As you can see, your
credit score can have a significant impact on your home buying experience.
That’s why it’s important to check your credit report and score before you
start shopping for a house. You can get a free copy of your credit report from
each of the three major credit bureaus (Equifax, Experian, and TransUnion) once
every 12 months at [AnnualCreditReport.com]. You can also get your credit score
from various sources, such as your bank, credit card issuer, or online service.

If your credit score is
not as high as you would like it to be, don’t worry. There are steps you can
take to improve it over time, such as:

  • Paying your bills on time.
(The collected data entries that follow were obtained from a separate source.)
#[export] Instance Dstate_eq_dec : EqDecision Dstate.
Proof. solve_decision. Defined.

Record Disp := mkDisp { dstate : Dstate; fifos : Z -> Dfifo }.

Record DispIn := mkDispIn {
  sw_begin_write : bool;
  sw_begin_dispatch : bool;
  sw_clear_done : bool;
  sw_wr_en : Z -> bool;
  sw_wr_data : Z -> Z;
  lane_ready : Z -> bool
}.

Definition disp_reset (junk : Z -> Z -> Z) : Disp := mkDisp IDLE (fun s => dfifo_reset (junk s)).

(** Eight modules, each computed once. *)
Definition eight {A} (f : Z -> A) : Z -> A :=
  let a0 := f 0 in let a1 := f 1 in let a2 := f 2 in let a3 := f 3 in
  let a4 := f 4 in let a5 := f 5 in let a6 := f 6 in let a7 := f 7 in
  fun b => if b =? 0 then a0 else if b =? 1 then a1 else if b =? 2 then a2 else if b =? 3 then a3
    else if b =? 4 then a4 else if b =? 5 then a5 else if b =? 6 then a6 else if b =? 7 then a7 else f b.

Lemma eight_eq {A} (f : Z -> A) b : eight f b = f b.
Proof.
  unfold eight. repeat match goal with |- context [b =? ?k] => destruct (Z.eqb_spec b k) as [->|]; [done|] end. done.
Qed.

Definition all_empty (d : Disp) : bool := forallb (fun s => dfifo_empty (fifos d s)) (seqZ 0 8).

Definition next_state (i : DispIn) (d : Disp) : Dstate :=
  match dstate d with
  | IDLE => if sw_begin_write i then WRITE else IDLE
  | WRITE => if sw_begin_dispatch i then DISPATCH else WRITE
  | DISPATCH => if all_empty d then DONE else DISPATCH
  | DONE => if sw_clear_done i then IDLE else DONE
  end.

Definition fifo_ins (i : DispIn) (d : Disp) (s : Z) : DfifoIn :=
  mkDfifoIn (bool_decide (dstate d = WRITE) && sw_wr_en i s) (sw_wr_data i s) (bool_decide (dstate d = DISPATCH))
    (bool_decide (dstate d = DISPATCH) && lane_ready i s) (bool_decide (dstate d = DONE) && sw_clear_done i).

Definition sw_wr_ready (d : Disp) (s : Z) : bool := bool_decide (dstate d = WRITE) && negb (dfifo_full (fifos d s)).
Definition order_out_valid (d : Disp) (s : Z) : bool := bool_decide (dstate d = DISPATCH) && out_valid (fifos d s).
Definition order_out (d : Disp) (s : Z) : Z := out_data (fifos d s).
Your payment
    history is the most important factor in your credit score, so make sure
    you pay all your bills by their due dates every month. If you have trouble
    remembering or managing your payments, consider setting up automatic
    payments or reminders.
  • Reducing your debt. Your credit
    utilization ratio is the percentage of your available credit that you are
    using. It’s calculated by dividing your total balances by your total
    credit limits. A lower credit utilization ratio means you are using less
    of your credit and have more room for borrowing, which can boost your
    credit score. Try to keep your credit utilization ratio below 30% by
    paying down your debt or increasing your credit limits.
  • Keeping your accounts open. The length of
    your credit history is another factor in your credit score. It shows how
    long you have been using credit and how well you have managed it over
    time. Closing an old account can shorten your credit history and lower
    your score, so keep your accounts open unless you have a good reason to
    close them.
  • Applying for new credit sparingly. Every time you apply for new credit, the lender will perform a
    hard inquiry on your credit report, which can temporarily lower your score
    by a few points. Too many hard inquiries in a short period of time can
    indicate that you are desperate for credit or taking on too much debt,
    which can hurt your score and scare off potential lenders. Only apply for
    new credit when you really need it and shop around for the best rates
    within a short time frame (usually 14 to 45 days) to minimize the impact
    of hard inquiries.
  • Disputing any errors. Sometimes,
    your credit report may contain inaccurate or outdated information that can
    negatively affect your score. For example, there may be accounts that
    don’t belong to you, payments that were reported late when they were not,
    or balances that are higher than they should be. If you find any errors on
    your credit report, you should dispute them with the credit bureau and the
    creditor as soon as possible to get them corrected or removed.

By following these tips,
you can improve your credit score and increase your chances of getting approved
for a mortgage with favorable terms. Remember that building good credit takes
time and patience, so don’t expect instant results or give up easily. With
consistent effort and discipline, you can achieve your goal of buying a house
and enjoy the benefits of homeownership.